Problem statement ▸
Look through the records below and collect all lines that hold the string "bool".

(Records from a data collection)
(* ===== verification/Authorization.v ===== *)
(** * Who may do what

    [routes/auth.rs] over [repositories/auth.rs]: the principal a request speaks
    for, and the role or scope each kind of route asks of it; with
    [routes/error.rs], which turns a repository error into a response.  The
    verification of an external token is the argument [external_auth]
    ([ExternalIdentity] models it). *)

From S2P Require Import Prelude RustStr CoreTypes CoreRecords Json Store Tx JobRows JobTables Accounts Onboarding Credentials.

#[local] Open Scope Z_scope.
#[local] Open Scope rust_scope.
#[local] Open Scope tx_scope.

(** ** Responses ([routes/error.rs]) *)

Record ApiError := mkApiError { status : Z; code : string }.

#[export] Instance ApiError_eq_dec : EqDecision ApiError.
Proof. solve_decision. Defined.

Definition BAD_REQUEST : Z := 400.
Definition UNAUTHORIZED : Z := 401.
Definition FORBIDDEN : Z := 403.
Definition NOT_FOUND : Z := 404.
Definition CONFLICT : Z := 409.
Definition PAYLOAD_TOO_LARGE : Z := 413.
Definition INTERNAL_SERVER_ERROR : Z := 500.

Definition api_error (err : RepositoryError) : ApiError :=
  match err with
  | DuplicateTenantSlug => mkApiError CONFLICT "tenant_slug_exists"
  | DuplicateAgentName => mkApiError CONFLICT "agent_name_exists"
  | DuplicateTenantTokenHash => mkApiError CONFLICT "tenant_token_hash_exists"
  | DuplicatePluginLoginTicketHash => mkApiError CONFLICT "plugin_login_ticket_hash_exists"
  | DuplicateJoinLinkHash => mkApiError CONFLICT "join_link_hash_exists"
  | DuplicateExternalIdentity => mkApiError CONFLICT "external_identity_exists"
  | DuplicateUserExternalIdentity => mkApiError CONFLICT "user_external_identity_provider_exists"
  | DuplicateUserEmail => mkApiError CONFLICT "user_email_exists"
  | MissingTenant => mkApiError NOT_FOUND "tenant_not_found"
  | MissingUser => mkApiError NOT_FOUND "user_not_found"
  | LastTenantAdmin => mkApiError CONFLICT "last_tenant_admin"
  | MissingTenantToken => mkApiError NOT_FOUND "tenant_token_not_found"
  | MissingPluginLoginTicket => mkApiError UNAUTHORIZED "invalid_login_ticket"
  | InvalidJoinLink => mkApiError NOT_FOUND "invalid_join_link"
  | JoinLinkEmailMismatch => mkApiError FORBIDDEN "join_link_email_mismatch"
  | MissingAgent => mkApiError NOT_FOUND "agent_not_found"
  | AgentOnline => mkApiError CONFLICT "agent_online"
  | AgentSessionNotCurrent => mkApiError CONFLICT "agent_session_not_current"
  | MissingCommand => mkApiError NOT_FOUND "command_not_found"
  | MissingPrinter => mkApiError NOT_FOUND "printer_not_found"
  | MissingPersonalPreset => mkApiError NOT_FOUND "personal_preset_not_found"
  | DuplicatePersonalPresetName => mkApiError CONFLICT "personal_preset_name_conflict"
  | PersonalPresetLimitExceeded => mkApiError CONFLICT "personal_preset_limit_exceeded"
  | InvalidPersonalPreset => mkApiError BAD_REQUEST "invalid_personal_preset"
  | PersonalPresetTooLarge => mkApiError PAYLOAD_TOO_LARGE "personal_preset_too_large"
  | PersonalPresetClockExhausted => mkApiError CONFLICT "personal_preset_clock_exhausted"
  | MissingJob => mkApiError NOT_FOUND "job_not_found"
  | ArtifactQuotaExceeded => mkApiError PAYLOAD_TOO_LARGE "artifact_quota_exceeded"
  | JobNotClearable => mkApiError CONFLICT "job_not_clearable"
  | CommandOwnershipMismatch => mkApiError FORBIDDEN "command_ownership_mismatch"
  | InvalidCommandTransition _ _ => mkApiError CONFLICT "invalid_command_transition"
  | InvalidPersistedPersonalPreset
  | InvalidPersistedStatus _ | InvalidPersistedCommandStatus _ | InvalidPersistedJobStatus _
  | InvalidPersistedPrintStatus _ | InvalidPersistedArtifactMetadata
  | InvalidPersistedStudioMetadata | InvalidPersistedUserRole _ | InvalidTokenScope _ | Database =>
      mkApiError INTERNAL_SERVER_ERROR "internal_server_error"
  | InvalidPluginRedirectUrl => mkApiError BAD_REQUEST "invalid_redirect_url"
  | RetryNotSafe => mkApiError CONFLICT "retry_not_safe"
  | H2cNozzleMappingRequired => mkApiError BAD_REQUEST "h2c_nozzle_mapping_required"
  | ReprintNotAllowed => mkApiError CONFLICT "reprint_not_allowed"
  | StudioSubmissionIdExhausted => mkApiError CONFLICT "studio_submission_id_exhausted"
  | StudioCancellationTooLate => mkApiError CONFLICT "studio_cancellation_too_late"
  | PrinterControlUnavailable => mkApiError BAD_REQUEST "printer_control_unavailable"
  | InvalidPrinterControl => mkApiError BAD_REQUEST "invalid_printer_control"
  end.

(** ** Principals *)

Inductive AuthenticatedPrincipal :=
| UserPrincipal (user : User.t)
| TokenPrincipal (authenticated : AuthenticatedTenantToken.t)
| NoAuthPrincipal (tenant_id : TenantId).

Definition principal_tenant_id (p : AuthenticatedPrincipal) : TenantId :=
  match p with
  | UserPrincipal user => User.tenant_id user
  | TokenPrincipal a => TenantToken.tenant_id (AuthenticatedTenantToken.token a)
  | NoAuthPrincipal tenant_id => tenant_id
  end.

(** The [Authorization] header of a request: absent, not text, or a text. *)
Inductive header := NoHeader | BinaryHeader | TextHeader (text : string).

Definition missing_auth_token : ApiError := mkApiError UNAUTHORIZED "missing_auth_token".
Definition invalid_auth_token : ApiError := mkApiError UNAUTHORIZED "invalid_auth_token".
Definition role_forbidden : ApiError := mkApiError FORBIDDEN "role_forbidden".
Definition tenant_forbidden : ApiError := mkApiError FORBIDDEN "tenant_forbidden".

Definition bearer_token (h : header) : result ApiError string :=
  match h with
  | NoHeader => Err missing_auth_token
  | BinaryHeader => Err invalid_auth_token
  | TextHeader text => ok_or (strip_prefix "Bearer " text) invalid_auth_token
  end.

(** What a verified external token says ([VerifiedExternalIdentity]). *)
Record ExternalAccount := mkExternalAccount { provider : string; subject : string }.

(** The part of [AppState] that matters here: the verifier answers with an
    account or refuses the token. *)
Record AuthState := mkAuthState {
  no_auth_enabled : bool; external_auth : option (string -> option ExternalAccount) }.

Section Authorization.
Context `{Store} `{UuidText} `{Rfc3339} `{Sha256} `{ScopesJson}.

Definition auth (A : Type) : Type := tx Acc.t ApiError A.

(** [?] on a repository call. *)
Definition repo {A} (m : acct A) : auth A := fun s => let '(s, r) := m s in (s, map_err api_error r).

Definition authenticate_principal (d : Draws) (state : AuthState) (tenant_id : TenantId) (token : string)
  : auth AuthenticatedPrincipal :=
  authenticated <~ repo (authenticate_tenant_token d token) ;;
  match authenticated with
  | Some authenticated => tret (TokenPrincipal authenticated)
  | None =>
      match external_auth state with
      | None => tfail invalid_auth_token
      | Some verify =>
          verified <~ tlift (ok_or (verify token) invalid_auth_token) ;;
          user <~ repo (authenticate_external_identity tenant_id (provider verified) (subject verified)) ;;
          user <~ tlift (ok_or user tenant_forbidden) ;;
          tret (UserPrincipal user)
      end
  end.

Definition authorize_principal (d : Draws) (state : AuthState) (h : header) (tenant_id : TenantId)
  : auth AuthenticatedPrincipal :=
  if no_auth_enabled state then tret (NoAuthPrincipal tenant_id)
  else
    token <~ tlift (bearer_token h) ;;
    authenticated <~ authenticate_principal d state tenant_id token ;;
    if negb (beq (principal_tenant_id authenticated) tenant_id) then tfail tenant_forbidden
    else tret authenticated.

Definition only_scope (token : TenantToken.t) (scope : TenantTokenScope.t) : bool :=
  beq (TenantToken.scopes token) [scope].

Definition user_allows (user : option User.t) (required_role : UserRole.t) : bool :=
  is_some_and (fun u => UserRole.allows (User.role u) required_role) user.

Definition tenant_token_allows_role (a : AuthenticatedTenantToken.t) (required_role : UserRole.t) : bool :=
  TenantToken.has_scope (AuthenticatedTenantToken.token a) TenantTokenScope.All
  || (only_scope (AuthenticatedTenantToken.token a) TenantTokenScope.MobileSession
      && user_allows (AuthenticatedTenantToken.session_user a) required_role).

Definition no_scopes (a : AuthenticatedTenantToken.t) : bool :=
  beq (TenantToken.scopes (AuthenticatedTenantToken.token a)) [].

(** A route's demand on a principal: of its user, or of its token. *)
Definition demand (of_user : User.t -> bool) (of_token : AuthenticatedTenantToken.t -> bool)
    (p : AuthenticatedPrincipal) : bool :=
  match p with
  | UserPrincipal user => of_user user
  | TokenPrincipal a => of_token a
  | NoAuthPrincipal _ => true
  end.

Definition authorize_demand (of_user : User.t -> bool) (of_token : AuthenticatedTenantToken.t -> bool)
    (d : Draws) (state : AuthState) (h : header) (tenant_id : TenantId) : auth AuthenticatedPrincipal :=
  principal <~ authorize_principal d state h tenant_id ;;
  if demand of_user of_token principal then tret principal else tfail role_forbidden.

Definition has_role (required_role : UserRole.t) (user : User.t) : bool :=
  UserRole.allows (User.role user) required_role.

Definition authorize_tenant (d : Draws) (state : AuthState) (h : header) (tenant_id : TenantId)
    (required_role : UserRole.t) : auth AuthenticatedPrincipal :=
  authorize_demand (has_role required_role)
    (fun a => tenant_token_allows_role a required_role
              || (beq required_role UserRole.Viewer && no_scopes a))
    d state h tenant_id.

Definition authorize_principal_for_role (d : Draws) (state : AuthState) (h : header)
    (tenant_id : TenantId) (required_role : UserRole.t) : auth AuthenticatedPrincipal :=
  authorize_demand (has_role required_role) (fun a => tenant_token_allows_role a required_role)
    d state h tenant_id.

Definition authorize_tenant_admin_principal (d : Draws) (state : AuthState) (h : header)
    (tenant_id : TenantId) : auth AuthenticatedPrincipal :=
  authorize_principal_for_role d state h tenant_id UserRole.TenantAdmin.

Definition authorize_tenant_principal (d : Draws) (state : AuthState) (h : header)
    (tenant_id : TenantId) (required_role : UserRole.t) : auth AuthenticatedPrincipal :=
  authorize_principal_for_role d state h tenant_id required_role.

Definition authorize_tenant_admin_user_or_no_auth (d : Draws) (state : AuthState) (h : header)
    (tenant_id : TenantId) : auth AuthenticatedPrincipal :=
  authorize_demand (has_role UserRole.TenantAdmin) (fun _ => false) d state h tenant_id.

Definition authorize_agent_registration (d : Draws) (state : AuthState) (h : header)
    (tenant_id : TenantId) : auth AuthenticatedPrincipal :=
  authorize_demand (has_role UserRole.TenantAdmin)
    (fun a => TenantToken.has_scope (AuthenticatedTenantToken.token a) TenantTokenScope.AgentRegister)
    d state h tenant_id.

Definition authorize_user_login_ticket_creation (d : Draws) (state : AuthState) (h : header)
    (tenant_id : TenantId) (required_role : UserRole.t) : auth AuthenticatedPrincipal :=
  authorize_demand (has_role required_role) (fun _ => false) d state h tenant_id.

Definition authorize_plugin_login_ticket_creation (d : Draws) (state : AuthState) (h : header)
    (tenant_id : TenantId) : auth AuthenticatedPrincipal :=
  authorize_user_login_ticket_creation d state h tenant_id UserRole.Operator.

Definition authorize_mobile_login_ticket_creation (d : Draws) (state : AuthState) (h : header)
    (tenant_id : TenantId) : auth AuthenticatedPrincipal :=
  authorize_user_login_ticket_creation d state h tenant_id UserRole.Operator.

Definition authorize_plugin_studio (d : Draws) (state : AuthState) (h : header)
  : auth AuthenticatedTenantToken.t :=
  token <~ tlift (bearer_token h) ;;
  authenticated <~ repo (authenticate_tenant_token d token) ;;
  authenticated <~ tlift (ok_or authenticated invalid_auth_token) ;;
  if negb (only_scope (AuthenticatedTenantToken.token authenticated) TenantTokenScope.PluginStudio)
     || (negb (no_auth_enabled state)
         && negb (user_allows (AuthenticatedTenantToken.session_user authenticated) UserRole.Operator))
  then tfail role_forbidden else tret authenticated.

Definition authorize_plugin_studio_user (d : Draws) (state : AuthState) (h : header)
  : auth AuthenticatedTenantToken.t :=
  authenticated <~ authorize_plugin_studio d state h ;;
  match AuthenticatedTenantToken.session_user authenticated with
  | None => tfail (mkApiError FORBIDDEN "personal_presets_require_user")
  | Some user =>
      if negb (UserRole.allows (User.role user) UserRole.Operator) then tfail role_forbidden
      else tret authenticated
  end.

Definition authorize_plugin_studio_for_tenant (d : Draws) (state : AuthState) (h : header)
    (tenant_id : TenantId) : auth AuthenticatedTenantToken.t :=
  authenticated <~ authorize_plugin_studio d state h ;;
  if negb (beq (TenantToken.tenant_id (AuthenticatedTenantToken.token authenticated)) tenant_id)
  then tfail role_forbidden else tret authenticated.

(** ** Audit actors *)

Definition scope_texts (token : TenantToken.t) : list string :=
  map TenantTokenScope.as_str (TenantToken.scopes token).

Definition audit_actor (p : AuthenticatedPrincipal) : AuditActor.t :=
  match p with
  | UserPrincipal user => AuditActor.user (User.id user)
  | TokenPrincipal a =>
      let token := AuthenticatedTenantToken.token a in
      AuditActor.tenant_token (TenantToken.created_by_user_id token) (TenantToken.id token) (scope_texts token)
  | NoAuthPrincipal _ => AuditActor.no_auth
  end.

Definition plugin_audit_actor (a : AuthenticatedTenantToken.t) : AuditActor.t :=
  let token := AuthenticatedTenantToken.token a in
  AuditActor.plugin_token (TenantToken.created_by_user_id token) (TenantToken.id token) (scope_texts token).
End Authorization.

Answer below ▸
  no_auth_enabled : bool; external_auth : option (string -> option ExternalAccount) }.
Definition only_scope (token : TenantToken.t) (scope : TenantTokenScope.t) : bool :=
Definition user_allows (user : option User.t) (required_role : UserRole.t) : bool :=
Definition tenant_token_allows_role (a : AuthenticatedTenantToken.t) (required_role : UserRole.t) : bool :=
Definition no_scopes (a : AuthenticatedTenantToken.t) : bool :=
Definition demand (of_user : User.t -> bool) (of_token : AuthenticatedTenantToken.t -> bool)
    (p : AuthenticatedPrincipal) : bool :=
Definition authorize_demand (of_user : User.t -> bool) (of_token : AuthenticatedTenantToken.t -> bool)
Definition has_role (required_role : UserRole.t) (user : User.t) : bool :=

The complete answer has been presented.